*** INFORMATION ***

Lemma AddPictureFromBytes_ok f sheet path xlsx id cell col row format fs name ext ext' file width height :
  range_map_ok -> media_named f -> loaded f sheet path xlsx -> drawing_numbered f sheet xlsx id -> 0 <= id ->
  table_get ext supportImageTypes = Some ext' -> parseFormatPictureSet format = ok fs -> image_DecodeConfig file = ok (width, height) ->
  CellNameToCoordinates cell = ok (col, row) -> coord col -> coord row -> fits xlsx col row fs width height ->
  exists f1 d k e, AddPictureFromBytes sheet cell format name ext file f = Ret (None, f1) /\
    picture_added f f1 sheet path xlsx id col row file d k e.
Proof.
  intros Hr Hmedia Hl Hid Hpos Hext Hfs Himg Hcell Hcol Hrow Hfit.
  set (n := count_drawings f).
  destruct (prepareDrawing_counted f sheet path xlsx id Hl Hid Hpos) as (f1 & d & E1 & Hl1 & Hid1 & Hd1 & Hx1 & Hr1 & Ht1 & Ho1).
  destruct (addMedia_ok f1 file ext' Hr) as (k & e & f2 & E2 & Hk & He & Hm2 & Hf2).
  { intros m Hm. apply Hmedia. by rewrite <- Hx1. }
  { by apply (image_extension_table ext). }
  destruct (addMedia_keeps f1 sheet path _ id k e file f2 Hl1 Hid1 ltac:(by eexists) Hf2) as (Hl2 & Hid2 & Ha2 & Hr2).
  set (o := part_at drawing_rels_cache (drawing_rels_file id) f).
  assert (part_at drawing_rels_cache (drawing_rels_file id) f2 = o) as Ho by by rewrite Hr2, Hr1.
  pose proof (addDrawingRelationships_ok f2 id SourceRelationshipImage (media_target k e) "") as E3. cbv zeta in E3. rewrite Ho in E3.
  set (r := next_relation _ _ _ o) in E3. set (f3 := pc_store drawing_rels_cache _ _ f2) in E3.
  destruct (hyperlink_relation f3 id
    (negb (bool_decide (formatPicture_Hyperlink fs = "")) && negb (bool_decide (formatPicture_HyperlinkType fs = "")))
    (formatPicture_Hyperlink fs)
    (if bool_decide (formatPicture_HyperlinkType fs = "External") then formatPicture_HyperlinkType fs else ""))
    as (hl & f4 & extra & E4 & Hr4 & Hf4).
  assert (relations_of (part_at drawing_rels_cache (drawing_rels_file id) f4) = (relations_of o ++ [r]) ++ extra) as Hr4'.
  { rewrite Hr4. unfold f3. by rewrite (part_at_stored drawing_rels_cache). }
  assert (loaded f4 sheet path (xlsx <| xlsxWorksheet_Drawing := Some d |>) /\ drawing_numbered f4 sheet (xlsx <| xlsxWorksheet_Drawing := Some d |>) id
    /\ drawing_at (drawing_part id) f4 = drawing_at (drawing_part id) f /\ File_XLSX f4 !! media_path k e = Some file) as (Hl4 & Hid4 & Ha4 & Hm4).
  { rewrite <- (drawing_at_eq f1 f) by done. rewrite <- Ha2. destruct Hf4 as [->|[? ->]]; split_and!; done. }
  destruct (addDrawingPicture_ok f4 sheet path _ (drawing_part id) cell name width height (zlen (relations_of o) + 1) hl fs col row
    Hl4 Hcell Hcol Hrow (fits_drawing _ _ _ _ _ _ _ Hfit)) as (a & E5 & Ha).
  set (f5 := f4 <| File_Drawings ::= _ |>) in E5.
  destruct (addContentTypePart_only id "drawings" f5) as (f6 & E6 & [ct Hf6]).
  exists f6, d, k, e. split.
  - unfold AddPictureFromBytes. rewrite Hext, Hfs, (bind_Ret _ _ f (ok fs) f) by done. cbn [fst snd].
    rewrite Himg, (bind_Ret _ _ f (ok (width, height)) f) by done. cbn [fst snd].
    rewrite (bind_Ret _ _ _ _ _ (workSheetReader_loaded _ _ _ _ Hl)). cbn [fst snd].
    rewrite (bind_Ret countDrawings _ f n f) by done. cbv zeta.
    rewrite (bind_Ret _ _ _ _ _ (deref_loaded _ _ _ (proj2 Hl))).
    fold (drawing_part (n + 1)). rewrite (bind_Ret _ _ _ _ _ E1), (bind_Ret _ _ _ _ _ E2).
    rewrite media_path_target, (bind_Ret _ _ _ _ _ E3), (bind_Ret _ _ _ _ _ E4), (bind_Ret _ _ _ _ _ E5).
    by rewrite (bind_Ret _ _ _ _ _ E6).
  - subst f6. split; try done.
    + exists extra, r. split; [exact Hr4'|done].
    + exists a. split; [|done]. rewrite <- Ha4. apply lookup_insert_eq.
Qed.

***

Across the records above, how many lines contain the word "width"? Give the number by itself.

5